3.04 Verdienste
1. Man hat die Vision der romantischen Hermeneutik häufig
in dem Satz zusammengefasst, es gelte, sich in den Autor hineinzuversetzen. Am
besten wird man diesem anstößigen Satz gerecht, wenn man ihn als Anleitung zu
einer regelgeleiteten Reflexion auf den individuellen Stil eines Autors
versteht. (Japp, 586) 2. (Zu Schleiermacher:) Seine Unterscheidung zwischen
einer laxeren und einer strengeren Praxis kann auch heute noch als eine
ausgezeichnete Einführung in die allgemeine Hermeneutik gelten. (Japp, 588) 3. Hermeneutische Sinnentwürfe eines Ganzen sind
einerseits riskant, andererseits sind sie durch andere Verfahren nicht zu
ersetzen. Man könnte auch sagen, eben weil die hermeneutischen Sinnentwürfe
riskant sind, seien sie interessant.

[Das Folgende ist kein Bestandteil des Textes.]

(* ===== verification/Paths.v ===== *)
(** * Path monitoring, multi-path discovery and hop routes

    Models [src/internal/discovery/pathmonitor.go] (Module Monitor),
    [multipath.go] (Module MultiPath) and [hoproute.go] (Module HopRoute): the
    aggregation of repeated traceroutes, the set of distinct routes with the
    hop at which they part, and the longest-prefix route of a traced hop. The
    traces themselves, and [netip.ParseAddr], are parameters. *)
From Stdlib Require Import ZArith Lia SpecFloat.
From stdpp Require Import base gmap sets list strings sorting.
From S2P Require Import Prelude GoBase.

#[local] Open Scope Z_scope.

(** ** Traces *)
Definition hopStateReply : string := "reply".
Definition hopStateTimeout : string := "timeout".
Definition hopStateError : string := "error".
Definition hopStateUnreachable : string := "unreachable".

Record TracerouteHop : Type := MkHop {
  hp_TTL : Z;
  hp_IP : string;
  hp_Hostname : string;
  hp_RTT : Z;
  hp_State : string;
}.

Record TracerouteResult : Type := MkTrace {
  tr_TargetIP : string;
  tr_Hops : list TracerouteHop;
  tr_Completed : bool;
  tr_Error : string;
}.

(** The deepest TTL of a trace, as [Observe] and [hopAddresses] find it. *)
Definition depth (hops : list TracerouteHop) : Z :=
  foldl (λ d hop, if d <? hp_TTL hop then hp_TTL hop else d) 0 hops.

(** [time.Duration] arithmetic wraps at 64 bits. *)
Definition dur (x : Z) : Z := sign_wrap 64 x.

Definition absDuration (d : Z) : Z := if d <? 0 then dur (- d) else d.

(** ** Continuous monitoring *)
Module Monitor.

Record HopAddress : Type := MkAddress {
  ad_IP : string;
  ad_Hostname : string;
  ad_Count : Z;
}.

Record HopStats : Type := MkStats {
  hs_TTL : Z;
  hs_Sent : Z;
  hs_Received : Z;
  hs_LastRTT : Z;
  hs_BestRTT : Z;
  hs_WorstRTT : Z;
  hs_sumRTT : Z;
  hs_sumJitter : Z;
  hs_jitterObs : Z;
  hs_hasLast : bool;
  hs_addrCounts : gmap string HopAddress;
}.

Definition stats_new (ttl : Z) : HopStats := MkStats ttl 0 0 0 0 0 0 0 0 false ∅.

Definition add_sent (h : HopStats) : HopStats :=
  MkStats (hs_TTL h) (hs_Sent h + 1) (hs_Received h) (hs_LastRTT h) (hs_BestRTT h) (hs_WorstRTT h)
    (hs_sumRTT h) (hs_sumJitter h) (hs_jitterObs h) (hs_hasLast h) (hs_addrCounts h).
Definition add_received (h : HopStats) : HopStats :=
  MkStats (hs_TTL h) (hs_Sent h) (hs_Received h + 1) (hs_LastRTT h) (hs_BestRTT h) (hs_WorstRTT h)
    (hs_sumRTT h) (hs_sumJitter h) (hs_jitterObs h) (hs_hasLast h) (hs_addrCounts h).
Definition set_addrs (h : HopStats) (m : gmap string HopAddress) : HopStats :=
  MkStats (hs_TTL h) (hs_Sent h) (hs_Received h) (hs_LastRTT h) (hs_BestRTT h) (hs_WorstRTT h)
    (hs_sumRTT h) (hs_sumJitter h) (hs_jitterObs h) (hs_hasLast h) m.

Definition noteAddress (h : HopStats) (hop : TracerouteHop) : HopStats :=
  let addr := default (MkAddress (hp_IP hop) (hp_Hostname hop) 0) (hs_addrCounts h !! hp_IP hop) in
  let name := if bool_decide (ad_Hostname addr = "") && negb (bool_decide (hp_Hostname hop = ""))
              then hp_Hostname hop else ad_Hostname addr in
  set_addrs h (<[hp_IP hop := MkAddress (ad_IP addr) name (ad_Count addr + 1)]> (hs_addrCounts h)).

Definition noteRTT (h : HopStats) (rtt : Z) : HopStats :=
  let sumJitter := if hs_hasLast h then dur (hs_sumJitter h + absDuration (dur (rtt - hs_LastRTT h)))
                   else hs_sumJitter h in
  let jitterObs := if hs_hasLast h then hs_jitterObs h + 1 else hs_jitterObs h in
  let best := if negb (hs_hasLast h) || (rtt <? hs_BestRTT h) then rtt else hs_BestRTT h in
  let worst := if hs_WorstRTT h <? rtt then rtt else hs_WorstRTT h in
  MkStats (hs_TTL h) (hs_Sent h) (hs_Received h) rtt best worst (dur (hs_sumRTT h + rtt))
    sumJitter jitterObs true (hs_addrCounts h).

(** A hop that answered. *)
Definition answered (hop : TracerouteHop) : bool :=
  (bool_decide (hp_State hop = hopStateReply) || bool_decide (hp_State hop = hopStateUnreachable)) &&
  negb (bool_decide (hp_IP hop = "")).

Definition observe (h : HopStats) (hop : TracerouteHop) : HopStats :=
  let h := add_sent h in
  if negb (bool_decide (hp_State hop = hopStateReply)) && negb (bool_decide (hp_State hop = hopStateUnreachable))
  then h
  else if bool_decide (hp_IP hop = "") then h
  else noteRTT (noteAddress (add_received h) hop) (hp_RTT hop).

Record PathMonitor : Type := MkMonitor {
  pm_target : string;
  pm_rounds : Z;
  pm_hops : gmap Z HopStats;
}.

Definition NewPathMonitor (target : string) : PathMonitor := MkMonitor target 0 ∅.

(** [m.hopAt(hop.TTL).observe(hop)]. *)
Definition observe_hop (m : gmap Z HopStats) (hop : TracerouteHop) : gmap Z HopStats :=
  <[hp_TTL hop := observe (default (stats_new (hp_TTL hop)) (m !! hp_TTL hop)) hop]> m.

(** [Observe]; the result is nil for [None]. The last loop visits every
    accumulator once and changes only that one, so its order is immaterial. *)
Definition Observe (m : PathMonitor) (result : option TracerouteResult) : PathMonitor :=
  match result with
  | None => m
  | Some r =>
      let seen : gset Z := list_to_set (map hp_TTL (tr_Hops r)) in
      let hops := foldl observe_hop (pm_hops m) (tr_Hops r) in
      let d := depth (tr_Hops r) in
      MkMonitor (pm_target m) (pm_rounds m + 1)
        (map_imap (λ ttl stats, Some (if bool_decide (ttl ≤ d ∧ ttl ∉ seen) then add_sent stats else stats)) hops)
  end.

(** The public fields of a derived [HopStats]. *)
Record HopView : Type := MkView {
  hv_TTL : Z;
  hv_Addresses : list HopAddress;
  hv_Sent : Z;
  hv_Received : Z;
  hv_LossPct : spec_float;
  hv_LastRTT : Z;
  hv_BestRTT : Z;
  hv_WorstRTT : Z;
  hv_AvgRTT : Z;
  hv_Jitter : Z;
}.

Definition percentScale : Z := 100.

Definition addr_before (a b : HopAddress) : Prop :=
  if decide (ad_Count a = ad_Count b) then str_le (ad_IP a) (ad_IP b) else ad_Count b < ad_Count a.
#[export] Instance addr_before_dec : RelDecision addr_before.
Proof. intros a b. unfold addr_before. destruct (decide _); apply _. Defined.

Definition ttl_before (a b : HopView) : Prop := hv_TTL a ≤ hv_TTL b.
#[export] Instance ttl_before_dec : RelDecision ttl_before.
Proof. intros a b. unfold ttl_before. apply _. Defined.

Section snapshot.
Context `{!RangeOrder string} `{!RangeOrder Z}.

Definition derive (h : HopStats) : HopView :=
  MkView (hs_TTL h) (merge_sort addr_before (map snd (range (hs_addrCounts h))))
    (hs_Sent h) (hs_Received h)
    (if 0 <? hs_Sent h then
       float64_mul (float64_div (float64 (hs_Sent h - hs_Received h)) (float64 (hs_Sent h))) (float64 percentScale)
     else float64 0)
    (hs_LastRTT h) (hs_BestRTT h) (hs_WorstRTT h)
    (if 0 <? hs_Received h then Z.quot (hs_sumRTT h) (hs_Received h) else 0)
    (if 0 <? hs_jitterObs h then Z.quot (hs_sumJitter h) (hs_jitterObs h) else 0).

Record PathMonitorSnapshot : Type := MkSnapshot {
  sn_Target : string;
  sn_Rounds : Z;
  sn_Hops : list HopView;
}.

Definition Snapshot (m : PathMonitor) : PathMonitorSnapshot :=
  MkSnapshot (pm_target m) (pm_rounds m)
    (merge_sort ttl_before (map (λ '(_, h), derive h) (range (pm_hops m)))).
End snapshot.
End Monitor.

(** ** Multi-path discovery *)
Module MultiPath.

Record PathVariant : Type := MkVariant {
  pv_Hops : list string;
  pv_Seen : Z;
  pv_Completed : bool;
}.

Record MultiPathResult : Type := MkMulti {
  mp_Target : string;
  mp_TargetIP : string;
  mp_Attempts : Z;
  mp_Paths : list PathVariant;
  mp_DivergesAtTTL : Z;
  mp_Error : string;
}.

Definition LoadBalanced (r : MultiPathResult) : bool := 1 <? len (mp_Paths r).

Definition MultiPathAttempts : nat := 8.
Definition stride : Z := 7919.
Definition multiPathFlowID (attempt : Z) : Z := 1 + Z.rem (attempt * stride) 65535.

(** [strings.Join(hops, ">")]. *)
Fixpoint join (hops : list string) : string :=
  match hops with
  | [] => ""
  | [h] => h
  | h :: rest => (h +:+ ">" +:+ join rest)%string
  end.

Definition hopAddresses (round : TracerouteResult) : list string :=
  let d := depth (tr_Hops round) in
  foldl (λ addresses hop,
    if (1 <=? hp_TTL hop) && (hp_TTL hop <=? d)
    then <[Z.to_nat (hp_TTL hop - 1) := hp_IP hop]> addresses else addresses)
    (replicate (Z.to_nat d) ""%string) (tr_Hops round).

Definition foldVariant (variants : gmap string PathVariant) (round : TracerouteResult)
    : gmap string PathVariant :=
  let hops := hopAddresses round in
  let key := join hops in
  let variant := default (MkVariant hops 0 false) (variants !! key) in
  <[key := MkVariant (pv_Hops variant) (pv_Seen variant + 1)
             (if tr_Completed round then true else pv_Completed variant)]> variants.

Definition variant_before (a b : PathVariant) : Prop :=
  if decide (pv_Seen a = pv_Seen b) then str_le (join (pv_Hops a)) (join (pv_Hops b))
  else pv_Seen b < pv_Seen a.
#[export] Instance variant_before_dec : RelDecision variant_before.
Proof. intros a b. unfold variant_before. destruct (decide _); apply _. Defined.

Definition sortedVariants `{!RangeOrder string} (variants : gmap string PathVariant) : list PathVariant :=
  merge_sort variant_before (map snd (range variants)).

Definition longestPath (paths : list PathVariant) : nat :=
  foldl (λ longest path, if decide (longest < length (pv_Hops path))%nat then length (pv_Hops path) else longest)
    0%nat paths.

(** The inner loop of [divergencePoint] at one hop: whether it finds two
    different addresses. *)
Fixpoint diverges_at (ttl : nat) (paths : list PathVariant) (seen : string) : bool :=
  match paths with
  | [] => false
  | path :: rest =>
      match pv_Hops path !! ttl with
      | None => diverges_at ttl rest seen
      | Some a =>
          if decide (a = "") then diverges_at ttl rest seen
          else if decide (seen = "") then diverges_at ttl rest a
          else if decide (a = seen) then diverges_at ttl rest seen else true
      end
  end.

Fixpoint first_divergence (ttls : list nat) (paths : list PathVariant) : Z :=
  match ttls with
  | [] => 0
  | ttl :: rest => if diverges_at ttl paths "" then Z.of_nat ttl + 1 else first_divergence rest paths
  end.

Definition divergencePoint (paths : list PathVariant) : Z :=
  if len paths <? 2 then 0 else first_divergence (seq 0 (longestPath paths)) paths.

(** The loop of [DiscoverPaths]: [cancelled a after] is [ctx.Err() != nil]
    before or after the trace of attempt [a], [trace] the trace itself. *)
Section discover.
Context (cancelled : nat → bool → bool) (trace : Z → option TracerouteResult).

Fixpoint attempts (todo : list nat) (st : MultiPathResult * gmap string PathVariant)
    : MultiPathResult * gmap string PathVariant :=
  match todo with
  | [] => st
  | a :: rest =>
      if cancelled a false then st else
      let round := trace (multiPathFlowID (Z.of_nat a)) in
      if cancelled a true then st else
      match round with
      | None => attempts rest st
      | Some r =>
          let '(res, variants) := st in
          let ip := if decide (mp_TargetIP res = "") then tr_TargetIP r else mp_TargetIP res in
          let err := if decide (tr_Error r ≠ "" ∧ mp_Error res = "") then tr_Error r else mp_Error res in
          attempts rest (MkMulti (mp_Target res) ip (mp_Attempts res + 1) (mp_Paths res)
                           (mp_DivergesAtTTL res) err, foldVariant variants r)
      end
  end.

Definition DiscoverPaths `{!RangeOrder string} (target : string) : MultiPathResult :=
  let '(res, variants) := attempts (seq 0 MultiPathAttempts) (MkMulti target "" 0 [] 0 "", ∅) in
  let paths := sortedVariants variants in
  MkMulti (mp_Target res) (mp_TargetIP res) (mp_Attempts res) paths (divergencePoint paths) (mp_Error res).
End discover.
End MultiPath.

(** ** Routes of a traced hop *)
Module HopRoute.

(** [netip.Prefix] over both families. *)
Record prefix : Type := MkPrefix { px_addr : Addr; px_bits : Z }.

(** [Addr.Prefix]: [None] is its error. The address is kept whole, since
    [Contains] compares the high bits only. *)
Definition to_prefix (a : Addr) (bits : Z) : option prefix :=
  match addr_value a with
  | None => None
  | Some (w, _) => if (bits <? 0) || (w <? bits) then None else Some (MkPrefix a bits)
  end.

Definition contains (p : prefix) (a : Addr) : bool :=
  if has_zone a then false else
  match addr_value (px_addr p), addr_value a with
  | Some (w, x), Some (w', y) =>
      (w =? w') && (Z.shiftr x (w - px_bits p) =? Z.shiftr y (w - px_bits p))
  | _, _ => false
  end.

Record SNMPRoute : Type := MkRoute {
  rt_Destination : string;
  rt_Prefix : Z;
  rt_NextHop : string;
  rt_IfIndex : Z;
  rt_Type : string;
  rt_Protocol : string;
}.

Definition route_zero : SNMPRoute := MkRoute "" 0 "" 0 "" "".

Record SNMPInterface : Type := MkInterface {
  if_Index : Z;
  if_Name : string;
  if_Description : string;
}.

Record SNMPData : Type := MkSNMP {
  sd_Routing : list SNMPRoute;
  sd_RoutingTruncated : bool;
  sd_IPAddresses : list string;
  sd_Interfaces : list SNMPInterface;
}.

(** A discovered device; a nil pointer in the list is [None]. *)
Record DiscoveredDevice : Type := MkDevice {
  dd_IP : string;
  dd_SNMPData : option SNMPData;
}.

Record HopRoute : Type := MkHopRoute {
  hr_Device : string;
  hr_Destination : string;
  hr_Prefix : Z;
  hr_NextHop : string;
  hr_IfIndex : Z;
  hr_Interface : string;
  hr_Type : string;
  hr_Protocol : string;
  hr_TableTruncated : bool;
}.

Section route.
Context (ParseAddr : string → option Addr).

Definition sameAddr (s : string) (addr : Addr) : bool :=
  match ParseAddr s with
  | Some parsed => bool_decide (addr_unmap parsed = addr_unmap addr)
  | None => false
  end.
Definition checkDestinationReached (hop : L2Hop) (dest : DiscoveredDevice) : L2Hop :=
  match dv_LLDPInfo dest with
  | Some l => if deviceMatchesHop (li_SystemName l) (li_ManagementAddress l) hop
              then set_egress hop (Some (MkPort (li_PortID l) [] (dv_MAC dest))) else cdp_dest hop dest
  | None => cdp_dest hop dest
  end.

(** The loop of [findNeighborTowardDestination] with its tail: the current
    hop as it leaves it, and the next one. *)
Fixpoint findNeighborTowardDestination (devices : list DiscoveredDevice) (hop : L2Hop)
    (dest : DiscoveredDevice) : L2Hop * option L2Hop :=
  match devices with
  | [] => (checkDestinationReached hop dest, None)
  | device :: rest =>
      if bool_decide (dv_MAC device = dv_MAC dest) then findNeighborTowardDestination rest hop dest
      else match checkDeviceAsNeighbor device hop with
           | None => findNeighborTowardDestination rest hop dest
           | Some next =>
               let hop := match lh_EgressPort hop with None => set_egress hop (lh_EgressPort next) | Some _ => hop end in
               (hop, Some (set_ingress next (lh_EgressPort hop)))
           end
  end.

(** What the SNMP identity query of [enrichHopWithSNMP] yields: [None] when
    there are no credentials, none of them resolve, or the query fails;
    otherwise the device's [sysName]. *)
Definition enrichHopWithSNMP (hop : L2Hop) (sysName : option string) : L2Hop :=
  if str_empty (lh_DeviceIP hop) then hop else
  match sysName with
  | Some n => if negb (str_empty n) && str_empty (lh_Device hop) then set_device hop n else hop
  | None => hop
  end.

Definition isDestinationReached (hop : L2Hop) (dest : DiscoveredDevice) : bool :=
  match lh_EgressPort hop with
  | Some p => bool_decide (pi_ConnectedTo p = dv_MAC dest)
  | None => false
  end.

(** The outside world: what step [n] of a walk sees. *)
Class World : Type := {
  w_cancelled : nat → bool;
  w_devices : nat → list DiscoveredDevice;
  w_sysName : nat → string → option string;
  w_creds : bool;
}.

Section build.
Context `{World}.

Definition findNextHop (n : nat) (hop : L2Hop) (dest : DiscoveredDevice) : L2Hop * option L2Hop :=
  let hop := if negb (str_empty (lh_DeviceIP hop)) && w_creds
             then enrichHopWithSNMP hop (w_sysName n (lh_DeviceIP hop)) else hop in
  findNeighborTowardDestination (w_devices n) hop dest.

(** The loop of [BuildPath]: [todo] rounds are left of [maxHops]. *)
Fixpoint walk (todo : nat) (current : option L2Hop) (visited : gset string) (hops : list L2Hop)
    (dest : DiscoveredDevice) : list L2Hop + l2_error :=
  match todo with
  | O => inl hops
  | S todo' =>
      let n := (maxHops - todo)%nat in
      if w_cancelled n then inr ErrContext else
      match current with
      | None => inl hops
      | Some hop =>
          if bool_decide (lh_DeviceIP hop ∈ visited) then inl hops else
          let visited := {[ lh_DeviceIP hop ]} ∪ visited in
          let hops := hops ++ [hop] in
          if isDestinationReached hop dest then inl hops else
          let '(_, next) := findNextHop n hop dest in
          walk todo' next visited hops dest
      end
  end.

Definition BuildPath (source dest : option DiscoveredDevice) : list L2Hop + l2_error :=
  match source, dest with
  | None, _ => inr ErrSourceNotFound
  | _, None => inr ErrDestNotFound
  | Some source, Some dest =>
      match findFirstHop source with
      | None => inr ErrNoFirstHop
      | Some first =>
          match walk maxHops (Some first) ∅ [] dest with
          | inl [] => inr ErrNoHops
          | r => r
          end
      end
  end.
End build.

(** ** The walk *)

(** A hop the walk can stand on: it has no egress port, or one that leads to
    a device other than the destination. *)
Definition short_of (dest : DiscoveredDevice) (hop : L2Hop) : Prop := isDestinationReached hop dest = false.

(** [b] is found from [a]: it names or addresses the same switch, [a] under
    its own name or, where it had none, the one SNMP gave. *)
Definition found_from (a b : L2Hop) : Prop :=
  ∃ a', (a' = a ∨ lh_Device a = ""%string ∧ ∃ n, n ≠ ""%string ∧ a' = set_device a n) ∧
    deviceMatchesHop (lh_Device b) (lh_DeviceIP b) a' = true.

(** The two hops have one name, up to case. *)
Definition same_name (a b : L2Hop) : Prop :=
  (lh_Device a = ""%string ∨ equal_fold (lh_Device b) (lh_Device a) = true) ∧ lh_Device b ≠ ""%string.

Lemma checkDeviceAsNeighbor_spec device hop next :
  checkDeviceAsNeighbor device hop = Some next →
  deviceMatchesHop (lh_Device next) (lh_DeviceIP next) hop = true ∧
  ∃ p, lh_EgressPort next = Some p ∧ pi_ConnectedTo p = dv_MAC device.
Proof.
  unfold checkDeviceAsNeighbor, lldp_neighbor, cdp_neighbor, edp_neighbor. intros H.
  destruct (dv_LLDPInfo device) as [l|]; cbn in H.
  all: try (destruct (deviceMatchesHop (li_SystemName l) _ hop) eqn:El; [injection H as <-; cbn; eauto|]).
  all: destruct (dv_CDPInfo device) as [c|]; cbn in H.
  all: try (destruct (deviceMatchesHop (ci_DeviceID c) _ hop) eqn:Ec; [injection H as <-; cbn; eauto|]).
  all: destruct (dv_EDPInfo device) as [e|]; cbn in H; [|done].
  all: destruct (deviceMatchesHop (edp_name e) _ hop) eqn:Ee; [injection H as <-; cbn; eauto|done].
Qed.

Lemma next_spec devices hop dest hop' next :
  findNeighborTowardDestination devices hop dest = (hop', Some next) →
  deviceMatchesHop (lh_Device next) (lh_DeviceIP next) hop = true ∧ short_of dest next.
Proof.
  induction devices as [|device devices IH]; cbn; [done|].
  destruct (bool_decide_reflect (dv_MAC device = dv_MAC dest)) as [|Hne]; [done|].
  destruct (checkDeviceAsNeighbor device hop) as [n|] eqn:E; [|done].
  intros [= _ <-]. apply checkDeviceAsNeighbor_spec in E as (Hm & p & Hp & Hc). cbn. split; [done|].
  unfold short_of, isDestinationReached. cbn. rewrite Hp, Hc. by apply bool_decide_eq_false_2.
Qed.

Section walk.
Context `{World}.

Lemma findNextHop_spec n hop dest hop' next :
  findNextHop n hop dest = (hop', Some next) → found_from hop next ∧ short_of dest next.
Proof.
  unfold findNextHop. intros [Hm Hs]%next_spec. split; [|done].
  eexists. split; [|exact Hm]. destruct (_ && _); [|by left].
  unfold enrichHopWithSNMP. destruct (str_empty (lh_DeviceIP hop)); [by left|].
  destruct (w_sysName _ _) as [m|]; [|by left].
  unfold str_empty. destruct (bool_decide_reflect (m = ""%string)) as [|Hm0]; [by left|].
  destruct (bool_decide_reflect (lh_Device hop = ""%string)); [|by left]. cbn. right. split; [done|]. by exists m.
Qed.

(** A hop found from one at another address shares its name. *)
Lemma found_same_name a b : found_from a b → lh_DeviceIP b ≠ lh_DeviceIP a → same_name a b.
Proof.
  intros (a' & Ha & Hm) Hip. assert (lh_DeviceIP a' = lh_DeviceIP a) as E by (by destruct Ha as [->|(_ & m & _ & ->)]).
  unfold deviceMatchesHop in Hm. rewrite E in Hm.
  destruct (negb (str_empty (lh_Device b)) && negb (str_empty (lh_Device a')) && equal_fold (lh_Device b) (lh_Device a')) eqn:En.
  - apply andb_true_iff in En as [[H1 H2]%andb_true_iff H3]. unfold str_empty in H1.
    split; [|intros E1; rewrite E1 in H1; done].
    destruct Ha as [->|(? & _)]; [by right|by left].
  - apply andb_true_iff in Hm as [_ Hm]. by apply bool_decide_eq_true in Hm.
Qed.

(** What a walk has collected. *)
Record route (dest : DiscoveredDevice) (hops : list L2Hop) : Prop := MkRoute {
  ro_distinct : NoDup (map lh_DeviceIP hops);
  ro_short : Forall (short_of dest) hops;
  ro_chain : ∀ i a b, hops !! i = Some a → hops !! S i = Some b → same_name a b;
}.

Lemma walk_route todo current visited hops dest :
  route dest hops → visited = list_to_set (map lh_DeviceIP hops) →
  match current with
  | None => True
  | Some hop => short_of dest hop ∧ match last hops with Some a => found_from a hop | None => True end
  end →
  match walk todo current visited hops dest with
  | inl hops' => route dest hops' ∧ hops `prefix_of` hops' ∧ (length hops' ≤ length hops + todo)%nat
  | inr e => e = ErrContext ∧ ∃ n, w_cancelled n = true
  end.
Proof.
  revert current visited hops. induction todo as [|todo IH]; intros current visited hops Hr Hv Hc; cbn [walk].
  { split; [done|]. split; [done|lia]. }
  destruct (w_cancelled _) eqn:Ew; [eauto|]. destruct current as [hop|]; [|split; [done|split; [done|lia]]].
  destruct (bool_decide_reflect (lh_DeviceIP hop ∈ visited)) as [|Hnew]; [split; [done|split; [done|lia]]|].
  destruct Hc as [Hs Hlast]. destruct Hr as [Hd Hf Hch]. rewrite Hv, elem_of_list_to_set in Hnew.
  assert (route dest (hops ++ [hop])) as Hr'.
  { split.
    - rewrite map_app. apply NoDup_app. split; [done|]. split; [|apply NoDup_singleton].
      intros x Hx Hx2. cbn in Hx2. apply list_elem_of_singleton in Hx2. by subst.
    - apply Forall_app. split; [done|by constructor].
    - intros i a b Ha Hb. destruct (decide (S i < length hops)%nat) as [Hlt|Hge].
      + rewrite lookup_app_l in Ha, Hb by lia. by eapply Hch.
      + apply lookup_lt_Some in Hb as Hlen. rewrite length_app in Hlen. cbn in Hlen.
        rewrite lookup_app_r in Hb by lia. replace (S i - length hops)%nat with 0%nat in Hb by lia.
        cbn in Hb. injection Hb as <-. rewrite lookup_app_l in Ha by lia.
        assert (last hops = Some a) as Hla by (rewrite last_lookup; by replace (pred (length hops)) with i by lia).
        rewrite Hla in Hlast. apply found_same_name; [done|]. intros E. apply Hnew. rewrite E.
        change (map lh_DeviceIP hops) with (lh_DeviceIP <$> hops). apply list_elem_of_fmap_2.
        by eapply list_elem_of_lookup_2. }
  rewrite Hs. destruct (findNextHop _ hop dest) as [hop' next] eqn:En.
  specialize (IH next ({[ lh_DeviceIP hop ]} ∪ visited) (hops ++ [hop]) Hr').
  destruct (walk todo next _ _ dest).
  - destruct IH as (H1 & H2 & H3).
    + rewrite Hv, map_app, list_to_set_app_L. cbn. set_solver.
    + destruct next as [nx|]; [|done]. rewrite last_snoc. apply findNextHop_spec in En as [??]. done.
    + split; [done|]. split; [by eapply prefix_app_l|]. rewrite length_app in H3. cbn in H3. lia.
  - apply IH; [rewrite Hv, map_app, list_to_set_app_L; cbn; set_solver|].
    destruct next as [nx|]; [|done]. rewrite last_snoc. apply findNextHop_spec in En as [??]. done.
Qed.
(** ** Alerts *)

Definition TypeSecurity : string := "security".
Definition TypePerformance : string := "performance".
Definition TypeConnectivity : string := "connectivity".
Definition TypeSystem : string := "system".
Definition SeverityInfo : string := "info".
Definition SeverityWarning : string := "warning".
Definition SeverityError : string := "error".
Definition SeverityCritical : string := "critical".

(** The evidence types a [Metadata] renders. *)
Record STPPortTransition : Type := MkTransition { tr_Port : Z; tr_IfIndex : Z; tr_From : Z; tr_To : Z }.
Record RouteWithdrawal : Type := MkWithdrawal { wd_Prefix : string; wd_NextHops : list string; wd_Proto : Z }.
Record RouteNextHopChange : Type := MkHopChange { hc_Prefix : string; hc_From : list string; hc_To : list string }.

(** [Alert.Metadata]: the event's own JSON, or an evidence value that
    [json.Marshal] renders. *)
Inductive Metadata : Type :=
| EventJSON (payload : string)
| InterfaceDownEvidence (ifIndex : Z) (ifName : string) (ifOperStatus : Z)
| BGPPeerEvidence (remoteAddr : string) (remoteAS state : Z)
| StorageEvidence (index : Z) (description : string) (sizeBytes usedBytes : Z) (usedPercent : spec_float)
| STPRootChangeEvidence (previousRoot root : string) (rootPort : Z)
| STPTopologyChangeEvidence (changes topologyChanges : Z) (ports : list STPPortTransition)
| RouteWithdrawnEvidence (withdrawn : Z) (routes : list RouteWithdrawal)
| RouteChangeEvidence (changed : Z) (routes : list RouteNextHopChange)
| IPSLAEvidence (index : Z) (tag target : string) (sense rttMs thresholdMs : Z).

Zudem hat das hermeneutische Risiko nicht den Charakter
eines acte gratuit. Vielmehr sind
auch die singulären Entwürfe eines Ganzen auf ein übergeordnetes Ganzes
bezogen. Die romantische Hermeneutik dachte hierbei an die Instanz des
‘Lebens’. Als ein adäquaterer Bezugspunkt erscheint heute die Forschung (bzw.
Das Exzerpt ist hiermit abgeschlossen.